UN ARCHITETTO CONTRO L'ALTRO. E lo scontro Bernini-Borromini? In parte è leggenda. Certo, tra i grandi architetti Bernini e Borromini c’era sicuramente concorrenza professionale, com’è naturale, e contrapposizione stilistica, tanto magniloquente, rotondo e grandioso è lo stile del primo (romano di origine napoletana), quanto introverso, eccentrico, nordico e amante delle guglie e delle facciate concave è il secondo (milanese originario di Lugano, Svizzera italiana). Ma la storiella raccontata da tutte le guide turistiche, secondo cui nella fontana del Bernini la mano alzata della statua del Nilo vorrebbe significare il timore che la prospiciente chiesa di S. Agnese, del Borromini possa cadere da un momento all’altro, è pura invenzione. La chiesa fu ricostruita dal Borromini intorno al 1653 e poi completata dal figlio del Rainaldi nel 1672, mentre la fontana del Bernini era già in costruzione dal 1648 al 1651.
BELLI: PIU’ DEL MONUMENTO, GLI INTERESSA FARE IRONIA SUL POPOLINO. Il Belli nel sonetto Er funtanone de piazza Navona è attratto, come al solito, più dalla plebe attorno che dal monumento in sé. Parla di un fatto di cronaca insignificante, non si sa se vero o inventato: un tumulto popolare per l’aumento dei prezzi alimentari, e una sassata che avrebbe troncato di netto il pollice d’una statua della fontana dei Quattro Fiumi del Bernini, lasciando la mano con quattro dita. Ammesso e non concesso che ciò sia accaduto, oggi il danno non è più visibile. Resta il sospetto dell'ironia sul popolino e il suo scontento. La solita riduzione delle grandi cose a cose minute. La conclusione è irriverente: le quattro dita (anzi, il numero 4) significano secondo la cabala e le superstizioni del popolino romano, nientemeno che il membro virile. Per cui l’epiteto “faccia de quattro”, usato in un altro sonetto belliano, sarebbe un’insultante “faccia di cazzo” (F. Ravaro, Dizionario romanesco, Newton Compton 2005, p. 511). A questo punto, la sibillina espressione con cui si conclude il sonetto, 
“quattro der cazzo”, andrebbe letta come un rafforzativo dell’ingiurioso epiteto romanesco:

…ccor una serciata a cquer pupazzo
je fesceno sartà nnetto er detone.
Chi ddà la corpa a un boccio, chi a un regazzo:
ma er fatt’è cche cquell’omo ar funtanone
pare che ddichi: A vvoi; quattro der cazzo!
10 settembre 1830

Versione. Con una sassata a quella statua gli fecero saltare il pollice. Chi dà la colpa ad un vecchio, chi a un bambino: ma il fatto è che quell’uomo del fontanone sembra che dica: A voi, quattro del cazzo (teste di cazzo)!
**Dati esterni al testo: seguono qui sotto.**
(* ===== verification/Inbound.v ===== *)
(** * The inbound decision (mailflow/inbound/decision.go)

    Per recipient: rulesets, the sender's reputation with the account, greylisting,
    the content score, and subjectpass, in that order.  The junk classifier is an argument
    as in the source; subjectpass and the address parser are third-party, a class.
    Times are microseconds of the database clock. *)

From S2P Require Import Prelude GoStrings Strconv Headers Net Smtp.

Local Open Scope go_scope.

Inductive Verdict : Type := Accept | AcceptJunk | Defer | Reject.

Record Decision := mkDecision {
  dc_Verdict : Verdict; dc_Reason : string; dc_Mailbox : string; dc_Challenge : string }.
Definition verdict (v : Verdict) (reason : string) : Decision := mkDecision v reason EmptyString EmptyString.

(** ** Tables *)

Record GreyRow := mkGrey { gr_first_seen : Z; gr_allowed_at : option Z; gr_count : Z }.
Record InRep := mkInRep { ir_ham : Z; ir_junk : Z }.
Record RuleRow := mkRule {
  ru_id : Z; ru_account : Z; ru_header_name : string; ru_header_substr : string;
  ru_mailbox : string; ru_force_accept : bool; ru_is_forward : bool; ru_ord : Z }.

Record InDB := mkInDB {
  in_grey : gmap (Z * string * string) GreyRow;     (* (account, sender domain, client subnet) *)
  in_rep : gmap (Z * string) InRep;                 (* (account, sender domain) *)
  in_rules : list RuleRow }.                        (* ORDER BY ord, id *)

Definition set_grey v st := mkInDB v (in_rep st) (in_rules st).
Definition set_rep v st := mkInDB (in_grey st) v (in_rules st).

(** Which statements of one decision fail, on a lost connection or a timeout. *)
Record Faults := mkFaults { fl_rules : bool; fl_rep : bool; fl_grey : bool; fl_grey_write : bool }.
Definition no_faults : Faults := mkFaults false false false false.

(** ** Knobs *)

Record Decider := mkDecider {
  d_GreylistDelay : Z; d_GreylistEnabled : bool; d_JunkThreshold : float64; d_RejectThreshold : float64;
  d_TrustedHamCount : Z; d_SubjectPassKey : string; d_SubjectPassPeriod : Z }.

Definition nsecond : Z := 1000000000.
Definition fzero : float64 := of_int 0.
Definition greylistDelay (d : Decider) : Z := if 0 <? d_GreylistDelay d then d_GreylistDelay d else 300 * nsecond.
Definition junkThreshold (d : Decider) : float64 := if flt fzero (d_JunkThreshold d) then d_JunkThreshold d else decimal 95 2.
Definition rejectThreshold (d : Decider) : float64 := if flt fzero (d_RejectThreshold d) then d_RejectThreshold d else decimal 999 3.
Definition trustedHam (d : Decider) : Z := if 0 <? d_TrustedHamCount d then d_TrustedHamCount d else 3.
Definition subjectPassPeriod (d : Decider) : Z := if 0 <? d_SubjectPassPeriod d then d_SubjectPassPeriod d else 43200 * nsecond.

Definition adaptiveJunkThreshold (d : Decider) (ham junk : Z) : float64 :=
  let base := junkThreshold d in
  let total := i64 (ham + junk) in
  if total <? 5 then base
  else
    let hamRatio := fdiv (of_int ham) (of_int total) in
    let adj := fmul (fsub hamRatio (decimal 5 1)) (decimal 2 1) in
    let thr := fadd base adj in
    let thr := if flt thr (decimal 5 1) then decimal 5 1 else thr in
    let hi := fsub (rejectThreshold d) (decimal 1 3) in
    if flt hi thr then hi else thr.

(** ** Subjectpass *)

Class SubjectPass := {
  sp_Verify : string -> string -> Z -> Z -> bool;           (* message, key, period, now *)
  sp_Generate : SmtpAddress -> string -> Z -> string }.    (* from, key, now *)

Section Decide.
Context `{Unicode} `{AddressParser} `{SubjectPass}.
Variable d : Decider.

Definition classifier : Type := Z -> string -> result (float64 * bool * bool).   (* probability, significant, junk *)

Definition header (hdrs : gmap string string) (name : string) : string := default EmptyString (hdrs !! name).

(** [strings.TrimSuffix]. *)
Definition trim_suffix (c : ascii) (s : string) : string :=
  match rev (bytes_of s) with
  | x :: l => if Ascii.eqb x c then str_of (rev l) else s
  | [] => s
  end.

Definition subjectPassFrom (raw : string) : SmtpAddress :=
  let from := header (parseHeaders (bytes_of raw)) "from" in
  let from := match last_index_byte "<"%char (bytes_of from) with
              | Some i => trim_suffix ">"%char (str_of (drop (S i) (bytes_of from)))
              | None => from
              end in
  default zero_Address (ParseAddress (trim_space from)).

Definition maybeSubjectPass (now : Z) (raw : string) (reject : Decision) : Decision :=
  if Nat.eqb (String.length (d_SubjectPassKey d)) 0 then reject
  else if sp_Verify raw (d_SubjectPassKey d) (subjectPassPeriod d) now then verdict Accept "subjectpass-verified"
  else mkDecision Defer "subjectpass-challenge" EmptyString (sp_Generate (subjectPassFrom raw) (d_SubjectPassKey d) now).

(** ** Reputation *)

Definition reputation (fl : Faults) (accountID : Z) (senderDomain : string) (st : InDB) : Z * Z :=
  if fl_rep fl || negb (text_ok senderDomain) then (0, 0)
  else match in_rep st !! (accountID, senderDomain) with
       | Some r => (ir_ham r, ir_junk r)
       | None => (0, 0)
       end.

Definition bigint (z : Z) : result Z := if is_i64 z then Ok z else Err ErrOutOfRange.

Definition RecordOutcome (accountID : Z) (senderDomain : string) (authed ham : bool) (st : InDB) : result InDB :=
  if negb authed then Ok st
  else if negb (text_ok senderDomain) then Err ErrDecode
  else
    let row := default (mkInRep 0 0) (in_rep st !! (accountID, senderDomain)) in
    try! row := (if ham then try! n := bigint (ir_ham row + 1) in Ok (mkInRep n (ir_junk row))
                 else try! n := bigint (ir_junk row + 1) in Ok (mkInRep (ir_ham row) n)) in
    Ok (set_rep (<[(accountID, senderDomain) := row]> (in_rep st)) st).

(** ** Greylisting *)

Definition subnetOf (ip : IP) : string :=
  match ip with
  | [] => "unknown"
  | _ =>
      match To4 ip with
      | Some v4 => (ip_String (mask_bytes 3 v4) ++ "/24")%string
      | None => (ip_String (mask_bytes 8 ip) ++ "/64")%string
      end
  end.

(** [EXTRACT(EPOCH FROM (now()-first_seen))] against [greylistDelay().Seconds()]. *)
Definition seconds_of_us (us : Z) : float64 := fdiv (of_int us) (of_int 1000000).
Definition Seconds (dur : Z) : float64 :=
  fadd (of_int (Z.quot dur nsecond)) (fdiv (of_int (Z.rem dur nsecond)) (of_int nsecond)).
Definition delay_over (age : Z) : bool := fge (seconds_of_us age) (Seconds (greylistDelay d)).

(** The deferral, and the table afterwards; failed writes are ignored. *)
Definition greylist (fl : Faults) (now : Z) (accountID : Z) (senderDomain : string) (ip : IP) (st : InDB) : bool * InDB :=
  let k := (accountID, senderDomain, subnetOf ip) in
  let write := fun row => if fl_grey_write fl then st else set_grey (<[k := row]> (in_grey st)) st in
  if fl_grey fl || negb (text_ok senderDomain) then (false, st)
  else
    match in_grey st !! k with
    | None => (true, write (mkGrey now None 1))
    | Some row =>
        match gr_allowed_at row with
        | Some _ => (false, st)
        | None =>
            let deferred := negb (delay_over (now - gr_first_seen row)) in
            match bigint (gr_count row + 1) with
            | Err _ => (deferred, st)
            | Ok n => (deferred, write (mkGrey (gr_first_seen row) (if deferred then None else Some now) n))
            end
        end
    end.

(** ** Rulesets *)

Definition rule_matches (hdrs : gmap string string) (r : RuleRow) : bool :=
  let v := header hdrs (ToLower (ru_header_name r)) in
  negb (String.eqb v EmptyString) && contains (ToLower v) (ToLower (ru_header_substr r)).

Definition matchRuleset (fl : Faults) (accountID : Z) (raw : string) (st : InDB) : option RuleRow :=
  if fl_rules fl then None
  else
    match filter (fun r => ru_account r = accountID) (in_rules st) with
    | [] => None
    | rules => List.find (rule_matches (parseHeaders (bytes_of raw))) rules
    end.

(** ** The decision *)

Definition decideCore (fl : Faults) (now : Z) (accountID : Z) (senderDomain : string) (clientIP : IP) (raw : string)
  (authed : bool) (classify : option classifier) (st : InDB) : Decision * InDB :=
  let '(ham, junk) := reputation fl accountID senderDomain st in
  if authed && (trustedHam d <=? ham) && (junk =? 0) then (verdict Accept "trusted-sender", st)
  else if (3 <=? junk) && (ham =? 0) then (maybeSubjectPass now raw (verdict Reject "known-bad-sender"), st)
  else
    let '(deferred, st) := if d_GreylistEnabled d then greylist fl now accountID senderDomain clientIP st else (false, st) in
    if deferred then (verdict Defer "greylisted", st)
    else
      let '(repHam, repJunk) := if authed then (ham, junk) else (0, 0) in
      match classify with
      | None => (verdict Accept "clean", st)
      | Some f =>
          match f accountID raw with
          | Ok (prob, true, _) =>
              let junkThr := adaptiveJunkThreshold d repHam repJunk in
              if fge prob (rejectThreshold d) then (maybeSubjectPass now raw (verdict Reject "junk-content-strict"), st)
              else if fge prob junkThr then (verdict AcceptJunk "junk-content", st)
              else (verdict Accept "clean", st)
          | _ => (verdict Accept "clean", st)
          end
      end.

Definition Decide (fl : Faults) (now : Z) (accountID : Z) (senderDomain : string) (clientIP : IP) (raw : string)
  (authed : bool) (classify : option classifier) (st : InDB) : Decision * InDB :=
  match matchRuleset fl accountID raw st with
  | Some rs =>
      if ru_force_accept rs then (mkDecision Accept "ruleset" (ru_mailbox rs) EmptyString, st)
      else if ru_is_forward rs then (mkDecision Accept "forwarded" (ru_mailbox rs) EmptyString, st)
      else
        let '(dec, st) := decideCore fl now accountID senderDomain clientIP raw authed classify st in
        (match dc_Verdict dec with
         | Accept | AcceptJunk => mkDecision (dc_Verdict dec) (dc_Reason dec) (ru_mailbox rs) (dc_Challenge dec)
         | _ => dec
         end, st)
  | None => decideCore fl now accountID senderDomain clientIP raw authed classify st
  end.

End Decide.
Definition VacationGet (accountID : Z) (v : VacDB) : option VacationResponse := vd_response v !! accountID.
Definition VacationSet (accountID : Z) (r : VacationResponse) (v : VacDB) : result VacDB :=
  if negb (text_ok (v_Subject r) && text_ok (v_TextBody r) && text_ok (v_HTMLBody r)) then Err ErrDecode
  else if negb (bool_decide (accountID ∈ vd_accounts v)) then Err ErrForeignKey
  else Ok (mkVacDB (vd_accounts v) (<[accountID := r]> (vd_response v)) (vd_sent v)).

(** 24 hours, in microseconds. *)
Definition vacation_window : Z := 86400000000.
(** [INSERT ... ON CONFLICT DO UPDATE ... WHERE sent_at < now() - interval '24 hours']: whether a row was affected. *)
Definition VacationShouldReply (now accountID : Z) (sender : string) (v : VacDB) : result (bool * VacDB) :=
  if negb (text_ok sender) then Err ErrDecode
  else if negb (bool_decide (accountID ∈ vd_accounts v)) then Err ErrForeignKey
  else
    let granted := Ok (true, vd_set_sent (<[(accountID, sender) := now]> (vd_sent v)) v) in
    match vd_sent v !! (accountID, sender) with
    | None => granted
    | Some sent_at => if sent_at <? now - vacation_window then granted else Ok (false, v)
    end.

Section Autoreply.
Context `{BlobOps} `{AddressParser} `{Unicode}.

Definition normalizeEOL (raw : list ascii) : list ascii := NormalizeEOL raw.

(** A header field of bulk, list or automatic mail. *)
Definition automatic_field (name val : string) : bool :=
  if String.eqb name "auto-submitted" then negb (String.eqb val "no")
  else if String.eqb name "precedence" then contains val "bulk" || contains val "list" || contains val "junk"
  else String.eqb name "list-id" || String.eqb name "list-unsubscribe" || String.eqb name "list-post".
Definition isAutoGenerated (raw : string) : bool :=
  existsb (fun line => match field_of line with
                       | Some (name, val) => automatic_field name (ToLower val)
                       | None => false
                       end)
    (unfold_lines (header_block (normalizeEOL (bytes_of raw)))).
LE DUE FONTANE MINORI. Nel 1653 il Bernini modificò la fontana a sud disegnata dal Della Porta nel 1575, aggiungendo un delfino che reggeva una lumaca sulla coda alzata. La composizione non piacque e la gente protestò: il Bernini vi montò allora il busto di un moro che accarezza un delfino. Fu soprannominata la fontana del Moro. Le sculture della fontana a nord, quella del Nettuno (in precedenza “dei calderari”, perché questi artigiani vi si radunavano attorno), è invece opera molto tarda, del 1873, fatta dopo regolare concorso dall'amministrazione di Roma “piemontesizzata” e liberale. E va detto che il buongusto dei misconosciuti scultori Zappalà (Nereidi, putti e cavalli marini) e Della Bitta (Nettuno che lotta con una piovra), che si sono così bene immedesimati nell’ambiente barocco, ha poco o nulla da invidiare all’autore della fontana gemella, il grande Bernini.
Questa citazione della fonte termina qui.